Long COVID Mechanisms, Microvascular Effects, and Evaluation Based on Incidence

Since the initial reports of Long COVID symptoms, numerous pathophysiological mechanisms have been proposed to explain them; nevertheless, no consensus has been reached. Some of these mechanisms are directly linked to microcirculation, while others are related indirectly. Those with a direct connection involve the respiratory system (such as pulmonary embolism), the cardiovascular system (including cardiac arrest, heart failure, myocardial inflammation, stroke, endothelial dysfunction, and microangiopathy), hematological conditions (like coagulopathy, deep vein thrombosis, microclots, and endothelial irregularities), and brain function. However, few of these mechanisms are grounded in quantitative data and fundamental physiological principles.
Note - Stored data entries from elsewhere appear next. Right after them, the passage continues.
Definition undo_recorded (p : CompensatedPayload) (c : trail_call) : trail_call :=
  let safeBeforeInvoke := CP_BeforeInvoke p && negb (tc_attempted c) && negb (tc_undone c) in
  let c := if CP_Succeeded p
           then c <| tc_attempted := true |> <| tc_compensationFailed := false |> <| tc_undone := true |>
           else if safeBeforeInvoke then c <| tc_compensationFailed := false |>
           else if negb (tc_undone c) then c <| tc_attempted := true |> <| tc_compensationFailed := true |>
           else c in
  if negb (String.eqb (CP_Tool p) "") && negb safeBeforeInvoke then c <| tc_undo := CP_Tool p |> else c.

(** The most recent call still waiting for its answer. *)
Definition pending_call (t : trail) : option Z :=
  List.find (fun q => match tl_calls t !! q with Some c => negb (tc_returned c) | None => false end)
    (rev (tl_order t)).

Definition revise (t : trail) (q : Z) (f : trail_call -> trail_call) : trail :=
  MkTrail (alter f q (tl_calls t)) (tl_order t).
Furthermore, diagnostic and therapeutic methods remain inadequate. This report provides a brief overview of these processes, focusing primarily on quantitative data, recently proposed mechanisms, and advances in microcirculation, with a special emphasis on the tissue blood supply reduction (TBSR or SR in short) mechanism. Then, the SR pathophysiological mechanism is assessed based on the total incidence rate of the Long COVID symptoms that can be directly attributed to this mechanism. The proposed SR mechanism can account for seven principal Long COVID symptoms with a total normalized incidence of 76%.